» **Work item**: What you return must be every line from the beginning of the data through the line holding "destruct a as [|x a].", unchanged.

» **Saved entries**:
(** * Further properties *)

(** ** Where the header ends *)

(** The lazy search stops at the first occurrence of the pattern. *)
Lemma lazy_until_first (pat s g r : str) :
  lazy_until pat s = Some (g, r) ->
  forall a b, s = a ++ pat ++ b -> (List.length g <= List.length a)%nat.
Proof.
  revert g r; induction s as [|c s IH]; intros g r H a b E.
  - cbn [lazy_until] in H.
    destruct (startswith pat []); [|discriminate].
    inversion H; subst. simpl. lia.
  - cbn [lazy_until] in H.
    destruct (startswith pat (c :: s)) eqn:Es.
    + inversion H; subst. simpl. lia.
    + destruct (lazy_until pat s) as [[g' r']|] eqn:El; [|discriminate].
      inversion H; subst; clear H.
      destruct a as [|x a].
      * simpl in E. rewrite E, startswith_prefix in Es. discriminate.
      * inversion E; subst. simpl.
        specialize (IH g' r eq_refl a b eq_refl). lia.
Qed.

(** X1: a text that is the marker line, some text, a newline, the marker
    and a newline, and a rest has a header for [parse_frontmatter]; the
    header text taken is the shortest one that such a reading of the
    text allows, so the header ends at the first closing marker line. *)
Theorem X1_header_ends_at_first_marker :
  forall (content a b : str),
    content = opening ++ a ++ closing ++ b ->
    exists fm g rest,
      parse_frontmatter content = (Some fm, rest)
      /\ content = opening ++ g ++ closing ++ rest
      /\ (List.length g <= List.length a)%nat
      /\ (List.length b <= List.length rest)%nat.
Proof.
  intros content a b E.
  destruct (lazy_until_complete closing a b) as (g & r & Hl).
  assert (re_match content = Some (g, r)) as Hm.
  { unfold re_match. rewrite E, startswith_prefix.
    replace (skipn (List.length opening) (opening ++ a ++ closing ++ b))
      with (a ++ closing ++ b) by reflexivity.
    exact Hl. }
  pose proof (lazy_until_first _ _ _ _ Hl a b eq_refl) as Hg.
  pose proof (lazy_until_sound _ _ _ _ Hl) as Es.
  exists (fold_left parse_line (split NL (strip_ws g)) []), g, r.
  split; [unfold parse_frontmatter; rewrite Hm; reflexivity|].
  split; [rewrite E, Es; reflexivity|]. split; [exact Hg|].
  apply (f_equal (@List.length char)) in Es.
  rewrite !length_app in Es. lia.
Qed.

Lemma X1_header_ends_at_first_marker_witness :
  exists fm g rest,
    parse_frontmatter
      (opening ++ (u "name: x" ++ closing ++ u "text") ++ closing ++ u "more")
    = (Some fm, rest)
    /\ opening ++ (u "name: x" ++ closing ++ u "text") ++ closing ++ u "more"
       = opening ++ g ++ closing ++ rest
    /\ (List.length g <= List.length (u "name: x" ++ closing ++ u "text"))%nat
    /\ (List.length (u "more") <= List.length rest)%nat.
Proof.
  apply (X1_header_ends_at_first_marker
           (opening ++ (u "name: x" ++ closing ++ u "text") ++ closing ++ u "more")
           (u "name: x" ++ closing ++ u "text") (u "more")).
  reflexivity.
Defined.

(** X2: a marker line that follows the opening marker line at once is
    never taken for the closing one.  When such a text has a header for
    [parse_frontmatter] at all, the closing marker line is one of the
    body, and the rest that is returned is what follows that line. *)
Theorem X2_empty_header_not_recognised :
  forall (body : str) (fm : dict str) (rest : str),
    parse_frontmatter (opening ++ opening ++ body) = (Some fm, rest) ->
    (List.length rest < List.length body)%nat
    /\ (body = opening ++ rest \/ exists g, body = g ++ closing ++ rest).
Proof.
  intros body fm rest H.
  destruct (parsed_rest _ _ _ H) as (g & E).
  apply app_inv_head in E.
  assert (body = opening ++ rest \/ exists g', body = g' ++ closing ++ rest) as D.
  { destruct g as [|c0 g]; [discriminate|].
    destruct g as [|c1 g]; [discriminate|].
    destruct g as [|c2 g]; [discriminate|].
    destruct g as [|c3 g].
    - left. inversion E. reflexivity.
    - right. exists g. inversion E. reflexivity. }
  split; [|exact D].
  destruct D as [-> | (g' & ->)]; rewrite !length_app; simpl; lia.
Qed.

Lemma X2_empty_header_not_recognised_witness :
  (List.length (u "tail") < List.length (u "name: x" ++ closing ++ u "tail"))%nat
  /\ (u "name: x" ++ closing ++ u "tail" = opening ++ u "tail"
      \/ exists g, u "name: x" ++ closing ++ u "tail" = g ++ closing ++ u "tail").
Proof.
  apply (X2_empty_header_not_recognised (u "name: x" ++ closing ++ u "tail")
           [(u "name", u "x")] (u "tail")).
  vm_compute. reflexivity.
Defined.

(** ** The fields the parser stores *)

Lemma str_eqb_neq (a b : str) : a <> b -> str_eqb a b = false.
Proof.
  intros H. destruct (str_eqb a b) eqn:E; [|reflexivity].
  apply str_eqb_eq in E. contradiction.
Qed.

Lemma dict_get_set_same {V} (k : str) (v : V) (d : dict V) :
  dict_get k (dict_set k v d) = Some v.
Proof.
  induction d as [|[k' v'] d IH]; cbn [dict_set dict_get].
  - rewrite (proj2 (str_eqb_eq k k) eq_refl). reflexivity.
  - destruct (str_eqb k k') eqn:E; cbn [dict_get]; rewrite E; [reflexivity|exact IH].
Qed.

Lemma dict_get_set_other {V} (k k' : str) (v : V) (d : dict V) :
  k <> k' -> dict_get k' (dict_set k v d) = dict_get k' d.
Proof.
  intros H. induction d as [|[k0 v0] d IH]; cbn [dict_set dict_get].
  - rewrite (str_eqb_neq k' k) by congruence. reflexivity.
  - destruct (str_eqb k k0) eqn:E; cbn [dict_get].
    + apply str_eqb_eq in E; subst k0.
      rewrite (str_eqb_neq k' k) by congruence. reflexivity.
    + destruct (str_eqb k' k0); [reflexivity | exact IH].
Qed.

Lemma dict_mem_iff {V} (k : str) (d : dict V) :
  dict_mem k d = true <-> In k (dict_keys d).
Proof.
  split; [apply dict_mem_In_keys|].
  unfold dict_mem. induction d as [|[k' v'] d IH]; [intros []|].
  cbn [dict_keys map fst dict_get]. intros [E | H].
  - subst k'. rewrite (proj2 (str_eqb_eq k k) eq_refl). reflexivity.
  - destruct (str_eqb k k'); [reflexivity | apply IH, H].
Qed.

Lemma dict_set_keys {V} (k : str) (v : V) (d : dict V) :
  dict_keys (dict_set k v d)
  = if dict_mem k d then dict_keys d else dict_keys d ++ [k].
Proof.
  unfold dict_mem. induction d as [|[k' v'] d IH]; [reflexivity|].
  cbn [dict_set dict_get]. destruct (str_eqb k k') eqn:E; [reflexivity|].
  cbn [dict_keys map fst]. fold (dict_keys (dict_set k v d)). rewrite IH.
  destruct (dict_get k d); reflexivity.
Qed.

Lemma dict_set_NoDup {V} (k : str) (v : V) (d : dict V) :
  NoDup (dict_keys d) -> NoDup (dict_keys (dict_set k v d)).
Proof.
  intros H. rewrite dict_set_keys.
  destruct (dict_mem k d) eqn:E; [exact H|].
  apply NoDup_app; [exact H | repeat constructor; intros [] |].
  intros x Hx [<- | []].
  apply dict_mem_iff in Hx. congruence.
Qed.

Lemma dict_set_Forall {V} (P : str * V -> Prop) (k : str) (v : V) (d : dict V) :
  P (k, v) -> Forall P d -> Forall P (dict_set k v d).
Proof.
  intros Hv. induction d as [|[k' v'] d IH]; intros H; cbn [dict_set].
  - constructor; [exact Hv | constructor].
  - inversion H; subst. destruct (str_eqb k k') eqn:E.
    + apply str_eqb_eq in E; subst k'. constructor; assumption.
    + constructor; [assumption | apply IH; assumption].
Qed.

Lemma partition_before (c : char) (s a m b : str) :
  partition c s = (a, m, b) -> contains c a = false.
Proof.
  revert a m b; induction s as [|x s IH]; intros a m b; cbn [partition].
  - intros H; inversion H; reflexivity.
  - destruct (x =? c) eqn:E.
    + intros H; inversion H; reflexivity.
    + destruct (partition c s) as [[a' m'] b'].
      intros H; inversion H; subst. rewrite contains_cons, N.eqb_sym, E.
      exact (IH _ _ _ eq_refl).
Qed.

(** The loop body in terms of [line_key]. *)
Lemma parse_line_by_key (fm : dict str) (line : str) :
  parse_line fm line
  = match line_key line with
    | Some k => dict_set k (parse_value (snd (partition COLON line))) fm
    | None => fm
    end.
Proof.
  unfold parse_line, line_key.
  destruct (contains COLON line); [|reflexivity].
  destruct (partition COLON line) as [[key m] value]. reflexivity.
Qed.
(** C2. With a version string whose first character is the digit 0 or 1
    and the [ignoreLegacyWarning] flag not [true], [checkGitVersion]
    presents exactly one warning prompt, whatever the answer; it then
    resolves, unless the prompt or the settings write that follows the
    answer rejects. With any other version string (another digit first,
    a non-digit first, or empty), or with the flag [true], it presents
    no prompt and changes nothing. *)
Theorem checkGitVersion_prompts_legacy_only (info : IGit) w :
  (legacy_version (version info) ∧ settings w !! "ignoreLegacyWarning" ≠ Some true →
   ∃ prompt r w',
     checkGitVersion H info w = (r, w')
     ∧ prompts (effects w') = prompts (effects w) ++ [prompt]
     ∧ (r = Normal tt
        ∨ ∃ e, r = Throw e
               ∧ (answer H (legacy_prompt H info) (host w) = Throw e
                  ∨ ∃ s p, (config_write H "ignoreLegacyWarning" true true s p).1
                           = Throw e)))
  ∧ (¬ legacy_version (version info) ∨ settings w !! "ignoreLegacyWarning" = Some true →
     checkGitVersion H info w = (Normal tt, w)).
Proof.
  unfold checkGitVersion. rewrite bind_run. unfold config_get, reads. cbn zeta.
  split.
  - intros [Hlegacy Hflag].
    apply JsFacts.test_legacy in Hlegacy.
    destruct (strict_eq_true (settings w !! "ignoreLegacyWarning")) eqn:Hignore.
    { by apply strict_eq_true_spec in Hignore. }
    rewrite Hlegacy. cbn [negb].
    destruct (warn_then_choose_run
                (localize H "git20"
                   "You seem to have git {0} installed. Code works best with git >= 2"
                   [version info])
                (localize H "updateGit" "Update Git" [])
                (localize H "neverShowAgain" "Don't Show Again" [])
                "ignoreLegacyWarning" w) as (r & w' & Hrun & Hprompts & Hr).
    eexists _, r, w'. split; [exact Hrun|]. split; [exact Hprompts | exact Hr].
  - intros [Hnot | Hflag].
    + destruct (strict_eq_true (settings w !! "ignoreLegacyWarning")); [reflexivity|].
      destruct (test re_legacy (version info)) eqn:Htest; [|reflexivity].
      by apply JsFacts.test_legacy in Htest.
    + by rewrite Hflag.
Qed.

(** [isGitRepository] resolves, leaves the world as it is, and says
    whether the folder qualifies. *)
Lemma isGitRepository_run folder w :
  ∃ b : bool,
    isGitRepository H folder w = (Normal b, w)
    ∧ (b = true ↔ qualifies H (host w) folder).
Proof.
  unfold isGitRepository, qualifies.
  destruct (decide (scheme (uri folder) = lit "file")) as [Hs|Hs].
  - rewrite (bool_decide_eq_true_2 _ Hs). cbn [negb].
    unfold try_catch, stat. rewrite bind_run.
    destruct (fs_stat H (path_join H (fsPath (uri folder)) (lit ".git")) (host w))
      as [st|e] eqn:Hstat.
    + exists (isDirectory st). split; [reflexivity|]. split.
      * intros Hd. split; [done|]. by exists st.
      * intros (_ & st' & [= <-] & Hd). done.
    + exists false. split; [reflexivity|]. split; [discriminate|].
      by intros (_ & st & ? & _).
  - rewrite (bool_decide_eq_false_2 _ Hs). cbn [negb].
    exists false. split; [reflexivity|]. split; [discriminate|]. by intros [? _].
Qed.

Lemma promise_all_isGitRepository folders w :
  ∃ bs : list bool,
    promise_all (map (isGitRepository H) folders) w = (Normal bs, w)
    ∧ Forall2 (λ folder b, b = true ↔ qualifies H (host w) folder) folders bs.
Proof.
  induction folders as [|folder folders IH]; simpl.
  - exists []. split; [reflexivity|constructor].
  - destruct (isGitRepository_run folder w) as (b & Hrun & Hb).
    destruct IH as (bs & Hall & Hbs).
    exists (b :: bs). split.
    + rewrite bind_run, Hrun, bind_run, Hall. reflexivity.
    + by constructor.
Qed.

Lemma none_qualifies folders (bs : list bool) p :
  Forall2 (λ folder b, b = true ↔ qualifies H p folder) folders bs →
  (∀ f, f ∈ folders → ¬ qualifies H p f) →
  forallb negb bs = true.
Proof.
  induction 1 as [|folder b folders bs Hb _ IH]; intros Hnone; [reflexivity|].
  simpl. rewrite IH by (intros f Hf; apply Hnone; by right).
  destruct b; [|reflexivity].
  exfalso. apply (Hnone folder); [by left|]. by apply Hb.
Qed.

» **Response area**:
(** * Further properties *)

(** ** Where the header ends *)

(** The lazy search stops at the first occurrence of the pattern. *)
Lemma lazy_until_first (pat s g r : str) :
  lazy_until pat s = Some (g, r) ->
  forall a b, s = a ++ pat ++ b -> (List.length g <= List.length a)%nat.
Proof.
  revert g r; induction s as [|c s IH]; intros g r H a b E.
  - cbn [lazy_until] in H.
    destruct (startswith pat []); [|discriminate].
    inversion H; subst. simpl. lia.
  - cbn [lazy_until] in H.
    destruct (startswith pat (c :: s)) eqn:Es.
    + inversion H; subst. simpl. lia.
    + destruct (lazy_until pat s) as [[g' r']|] eqn:El; [|discriminate].
      inversion H; subst; clear H.
      destruct a as [|x a].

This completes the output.